(** A relation between statistics that holds across every update of
    [parse_descriptors] holds across [parse_descriptors]. *)
Lemma parse_token_rel (R : Statistics -> Statistics -> Prop) (doc : Doc) (i : nat)
    (st st' : Statistics) :
  (forall st0, R st0 st0) ->
  (forall st0 st1 st2, R st0 st1 -> R st1 st2 -> R st0 st2) ->
  (forall st0, R st0 (count_negation st0)) ->
  (forall descriptor factors st0,
      0 <= f factors -> 0 <= m factors -> 0 <= ud factors ->
      R st0 (add_descriptor glean_norm_values descriptor factors st0)) ->
  parse_token str_lower glean_norm_values doc i st = Some st' -> R st st'.
Proof.
  intros Hrefl Htrans Hneg Hadd. unfold parse_token.
  destruct (doc !! i) as [tok|]; simpl; [|discriminate].
  destruct (doc !! head tok) as [h|]; simpl; [|discriminate].
  destruct (doc !! head h) as [hh|]; simpl; [|discriminate].
  destruct (classify str_lower doc i tok h hh) as [[| |factors descriptor adv svp]|] eqn:Hcl;
    simpl; try discriminate.
  - intros [= <-]. apply Hneg.
  - intros [= <-]. apply Hrefl.
  - destruct (all_zero factors); [intros [= <-]; apply Hrefl|].
    destruct (recorded_descriptors str_lower doc descriptor adv svp) as [descrs|];
      simpl; [|discriminate].
    intros [= <-].
    apply classify_factors in Hcl as [t Ht].
    apply obtain_gender_occurrences_nonneg in Ht as (Hf & Hm & Hud).
    unfold add_descriptors. generalize st.
    induction descrs as [|d descrs IH]; intros st0; simpl; [apply Hrefl|].
    eapply Htrans; [|apply IH]. apply Hadd; assumption.
Qed.

Lemma parse_descriptors_cons (doc : Doc) (i : nat) (l : list nat) (st : Statistics) :
  fold_left (fun acc j => st' ← acc; parse_token str_lower glean_norm_values doc j st')
            (i :: l) (Some st)
  = match parse_token str_lower glean_norm_values doc i st with
    | Some st1 =>
        fold_left (fun acc j => st' ← acc; parse_token str_lower glean_norm_values doc j st')
                  l (Some st1)
    | None => None
    end.
Proof.
  simpl. destruct (parse_token str_lower glean_norm_values doc i st); [reflexivity|].
  induction l as [|j l IH]; [reflexivity|exact IH].
Qed.

Lemma parse_descriptors_rel (R : Statistics -> Statistics -> Prop) (doc : Doc)
    (st st' : Statistics) :
  (forall st0, R st0 st0) ->
  (forall st0 st1 st2, R st0 st1 -> R st1 st2 -> R st0 st2) ->
  (forall st0, R st0 (count_negation st0)) ->
  (forall descriptor factors st0,
      0 <= f factors -> 0 <= m factors -> 0 <= ud factors ->
      R st0 (add_descriptor glean_norm_values descriptor factors st0)) ->
  parse_descriptors str_lower glean_norm_values doc st = Some st' -> R st st'.
Proof.
  intros Hrefl Htrans Hneg Hadd. unfold parse_descriptors.
  generalize (seq 0 (length doc)) as l. intros l. revert st.
  induction l as [|i l IH]; intros st.
  - intros [= <-]. apply Hrefl.
  - rewrite parse_descriptors_cons.
    destruct (parse_token str_lower glean_norm_values doc i st) as [st1|] eqn:Htok;
      [|discriminate].
    intros Hrest. eapply Htrans; [|apply IH; exact Hrest].
    eapply parse_token_rel; eauto.
Qed.

(** X1.  [parse_descriptors] writes to the descriptor and the sentiment part
    of the statistics only: the PER, PRN and match-list parts and the token
    and slash counters are as before. *)
Theorem parse_descriptors_frame (doc : Doc) (st st' : Statistics) :
  parse_descriptors str_lower glean_norm_values doc st = Some st' ->
  per st' = per st /\ prn st' = prn st /\ byd_mw st' = byd_mw st /\
  token_num st' = token_num st /\ num_slashes st' = num_slashes st.
Proof.
  apply (parse_descriptors_rel
           (fun st0 st1 => per st1 = per st0 /\ prn st1 = prn st0 /\ byd_mw st1 = byd_mw st0 /\
                           token_num st1 = token_num st0 /\ num_slashes st1 = num_slashes st0)).
  - auto.
  - intros st0 st1 st2 (-> & -> & -> & -> & ->) (-> & -> & -> & -> & ->). auto.
  - intros st0. simpl. auto.
  - intros descriptor factors st0 _ _ _. simpl. auto.
Qed.

(** X2.  Within one call of [parse_descriptors] each match counter grows by
    exactly as much as the total of the counts of its descriptor dictionary:
    no occurrence is counted without being booked under a lemma. *)
Theorem parse_descriptors_counters_match_dictionaries (doc : Doc) (st st' : Statistics)
    (a b c : Z) :
  num_matches_descr (descr st) = [("DESCR:F", a); ("DESCR:M", b); ("DESCR:NA", c)] ->
  parse_descriptors str_lower glean_norm_values doc st = Some st' ->
  exists a' b' c',
    num_matches_descr (descr st') = [("DESCR:F", a'); ("DESCR:M", b'); ("DESCR:NA", c')] /\
    a' - a = dict_total (female_descriptors (descr st'))
             - dict_total (female_descriptors (descr st)) /\
    b' - b = dict_total (male_descriptors (descr st'))
             - dict_total (male_descriptors (descr st)) /\
    c' - c = dict_total (ud_descriptors (descr st'))
             - dict_total (ud_descriptors (descr st)).
Proof.
  intros Hshape Hparse. revert a b c Hshape.
  apply (parse_descriptors_rel
           (fun st0 st1 =>
              forall a b c,
                num_matches_descr (descr st0)
                = [("DESCR:F", a); ("DESCR:M", b); ("DESCR:NA", c)] ->
                exists a' b' c',
                  num_matches_descr (descr st1)
                  = [("DESCR:F", a'); ("DESCR:M", b'); ("DESCR:NA", c')] /\
                  a' - a = dict_total (female_descriptors (descr st1))
                           - dict_total (female_descriptors (descr st0)) /\
                  b' - b = dict_total (male_descriptors (descr st1))
                           - dict_total (male_descriptors (descr st0)) /\
                  c' - c = dict_total (ud_descriptors (descr st1))
                           - dict_total (ud_descriptors (descr st0)))
           doc st st'); [| | | |exact Hparse].
  - intros st0 a b c H. exists a, b, c. split; [exact H|lia].
  - intros st0 st1 st2 H01 H12 a b c H.
    destruct (H01 a b c H) as (a1 & b1 & c1 & H1 & Ha1 & Hb1 & Hc1).
    destruct (H12 a1 b1 c1 H1) as (a2 & b2 & c2 & H2 & Ha2 & Hb2 & Hc2).
    exists a2, b2, c2. split; [exact H2|lia].
  - intros st0 a b c H. exists a, b, c. simpl. split; [exact H|lia].
  - intros descriptor factors st0 _ _ _ a b c H.
    exists (a + f factors), (b + m factors), (c + ud factors). simpl.
    rewrite H, counters_add_zip_descr, !dict_total_incr. split; [reflexivity|lia].
Qed.

(** X3.  Within one call of [parse_descriptors] no match counter and no
    not-found counter goes down, and a not-found counter grows by at most as
    much as the match counter of its gender. *)
Theorem parse_descriptors_not_found_bounded (doc : Doc) (st st' : Statistics)
    (a b c na nb nc : Z) :
  num_matches_descr (descr st) = [("DESCR:F", a); ("DESCR:M", b); ("DESCR:NA", c)] ->
  glean_not_found (glean st) = [("DESCR:F", na); ("DESCR:M", nb); ("DESCR:NA", nc)] ->
  parse_descriptors str_lower glean_norm_values doc st = Some st' ->
  exists a' b' c' na' nb' nc',
    num_matches_descr (descr st') = [("DESCR:F", a'); ("DESCR:M", b'); ("DESCR:NA", c')] /\
    glean_not_found (glean st') = [("DESCR:F", na'); ("DESCR:M", nb'); ("DESCR:NA", nc')] /\
    0 <= na' - na <= a' - a /\ 0 <= nb' - nb <= b' - b /\ 0 <= nc' - nc <= c' - c.
Proof.
  intros Hshape Hnf Hparse. revert a b c na nb nc Hshape Hnf.
  apply (parse_descriptors_rel
           (fun st0 st1 =>
              forall a b c na nb nc,
                num_matches_descr (descr st0)
                = [("DESCR:F", a); ("DESCR:M", b); ("DESCR:NA", c)] ->
                glean_not_found (glean st0)
                = [("DESCR:F", na); ("DESCR:M", nb); ("DESCR:NA", nc)] ->
                exists a' b' c' na' nb' nc',
                  num_matches_descr (descr st1)
                  = [("DESCR:F", a'); ("DESCR:M", b'); ("DESCR:NA", c')] /\
                  glean_not_found (glean st1)
                  = [("DESCR:F", na'); ("DESCR:M", nb'); ("DESCR:NA", nc')] /\
                  0 <= na' - na <= a' - a /\ 0 <= nb' - nb <= b' - b /\
                  0 <= nc' - nc <= c' - c)
           doc st st'); [| | | |exact Hparse].
  - intros st0 a b c na nb nc H Hn. exists a, b, c, na, nb, nc.
    split; [exact H|]. split; [exact Hn|lia].
  - intros st0 st1 st2 H01 H12 a b c na nb nc H Hn.
    destruct (H01 a b c na nb nc H Hn) as (a1 & b1 & c1 & na1 & nb1 & nc1 & H1 & Hn1 & ?).
    destruct (H12 a1 b1 c1 na1 nb1 nc1 H1 Hn1)
      as (a2 & b2 & c2 & na2 & nb2 & nc2 & H2 & Hn2 & ?).
    exists a2, b2, c2, na2, nb2, nc2. split; [exact H2|]. split; [exact Hn2|lia].
  - intros st0 a b c na nb nc H Hn. exists a, b, c, na, nb, nc. simpl.
    split; [exact H|]. split; [exact Hn|lia].
  - intros descriptor factors st0 Hf Hm Hud a b c na nb nc H Hn.
    unfold add_descriptor. simpl. rewrite H, counters_add_zip_descr.
    destruct (glean_norm_values !! descriptor); simpl.
    + exists (a + f factors), (b + m factors), (c + ud factors), na, nb, nc.
      split; [reflexivity|]. split; [exact Hn|lia].
    + rewrite Hn, counters_add_zip_descr.
      exists (a + f factors), (b + m factors), (c + ud factors),
        (na + f factors), (nb + m factors), (nc + ud factors).
      split; [reflexivity|]. split; [reflexivity|lia].
Qed.
(** X2.  In a run where [up_addrenv_select] fails, [exec_module] returns
    [ERROR] with [errno] set to the negated return value; the run is the
    allocation of the descriptor, the failed select, [kmm_free] of the
    descriptor and the write of [errno], and nothing else: the heap is not
    initialised, no stack is allocated and [up_addrenv_restore] is not
    called, and the caller's environment is still the selected one. *)
Theorem exec_module_select_failure cfg w binp s r s' evs env oldenv sr :
  exec_module cfg w binp s = Some (r, s', evs) ->
  In (Eup_addrenv_select env oldenv sr) evs ->
  sr < 0 ->
  r = ERROR /\ errno s' = - sr /\
  addrenv_cur s' = addrenv_cur s /\
  evs = [Ekmm_zalloc (kmm_zalloc_ret w);
         Eup_addrenv_select env (addrenv_cur s) sr;
         Ekmm_free (kmm_zalloc_ret w);
         Eset_errno (- sr)].
Proof.
  intros H Hsel Hneg.
  apply exec_module_run in H.
  inversion H; subst; clear H; launch_concrete cfg;
    in_cases Hsel; injection Hsel as ? ? ?; subst;
    try (cbn [andb] in *; absurd_test).
  all: repeat split; assumption.
Qed.

Lemma exec_module_select_failure_witness :
  exec_module cfg_addrenv w_select_fails (Some bin_hello) st_caller =
    Some (ERROR, st_select_fails, evs_select_fails) /\
  errno st_select_fails = 22 /\
  addrenv_cur st_select_fails = addrenv_cur st_caller.
Proof.
  assert (Hrun : exec_module cfg_addrenv w_select_fails (Some bin_hello)
                   st_caller
                 = Some (ERROR, st_select_fails, evs_select_fails))
    by reflexivity.
  split; [exact Hrun|].
  destruct (exec_module_select_failure cfg_addrenv w_select_fails
              (Some bin_hello) st_caller ERROR st_select_fails
              evs_select_fails 9 1 (-22) Hrun)
    as (_ & Herr & Henv & _).
  - in_list.
  - reflexivity.
  - split; [exact Herr | exact Henv].
Defined.
(** * Dashboard financiero: metric computation and data assembly

    A shallow embedding of [dashboard_financiero.py].  Prices, returns and
    metrics are IEEE-754 binary64 values, as in the Python program, and are
    modelled by Rocq's primitive [float]: every arithmetic step below is the
    one the interpreter performs, with the same rounding, infinities and NaN.

    The pandas and numpy operations the script calls ([pct_change], [dropna],
    [std], [quantile], [cumprod], [expanding().max()], [round], [corr]) are
    written out on columns represented as lists: [pct_change] without filling
    (its input has no missing value), reductions with [skipna=True], [std]
    with [ddof=1], [quantile] by linear interpolation, [round] as numpy's
    scale-[rint]-unscale, [corr] as the one-pass routine that fills both
    halves of the matrix from one coefficient per pair.  Sums run left to
    right, which is the order numpy uses for columns of fewer than eight
    rows; on longer columns numpy's pairwise summation can differ in the last
    bits.

    The market-data client is a function from ticker to outcome; Streamlit's
    widgets are reduced to the messages a render pass shows and to whether it
    stops. *)

From Stdlib Require Import Floats ZArith Bool String List Lia.
Import ListNotations.

Open Scope float_scope.

(** ** Binary64 helpers *)

(** A Python [int] converted to [float] (row counts, [nobs]). *)
Definition of_nat (n : nat) : float :=
  of_uint63 (Uint63.of_Z (Z.of_nat n)).

Definition notna (x : float) : bool := negb (is_nan x).

(** Finite and different from zero: what a quoted price is. *)
Definition finito_no_nulo (x : float) : bool :=
  match classify x with
  | PNormal | NNormal | PSubn | NSubn => true
  | _ => false
  end.

(** Zero of either sign, or negative: the floats [x] with [x <= 0]. *)
Definition no_positivo (x : float) : bool := x <=? 0.

Definition copysign (m x : float) : float :=
  if get_sign x then - (abs m) else abs m.

(** [numpy.rint]: nearest integer, ties to even, sign kept.  Below [2^52]
    adding and subtracting [2^52] rounds to an integer in the default
    rounding mode; from [2^52] on every binary64 value is an integer. *)
Definition rint (x : float) : float :=
  if abs x <? 0x1p52 then copysign ((abs x + 0x1p52) - 0x1p52) x else x.

(** [numpy.round(x, 2)]: scale by [10^2], [rint], scale back. *)
Definition round2 (x : float) : float := rint (x * 100) / 100.

(** [np.sqrt(252)] *)
Definition sqrt252 : float := PrimFloat.sqrt 252.

(** ** Series: one column of values, in row order *)

Abbreviation Serie := (list float).

(** [skipna=True]: reductions see only the values that are not NaN. *)
Definition validos (l : Serie) : Serie := filter notna l.

(** [numpy.add.reduce]: starts from the first element. *)
Definition suma (l : Serie) : float :=
  match l with
  | [] => 0
  | x :: t => fold_left add t x
  end.

(** [Series.mean()] *)
Definition mean (l : Serie) : float :=
  let v := validos l in
  suma v / of_nat (length v).

(** [Series.var()] with [ddof=1]: two passes, missing below two values. *)
Definition var (l : Serie) : float :=
  let v := validos l in
  if (length v <=? 1)%nat then nan
  else
    let avg := suma v / of_nat (length v) in
    suma (map (fun x => (avg - x) * (avg - x)) v) / of_nat (length v - 1).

§ **Task prompt**: Some lines of the records above may hold the word "rewrite". Report how many, and nothing else.

§ **Exercise answer**: 4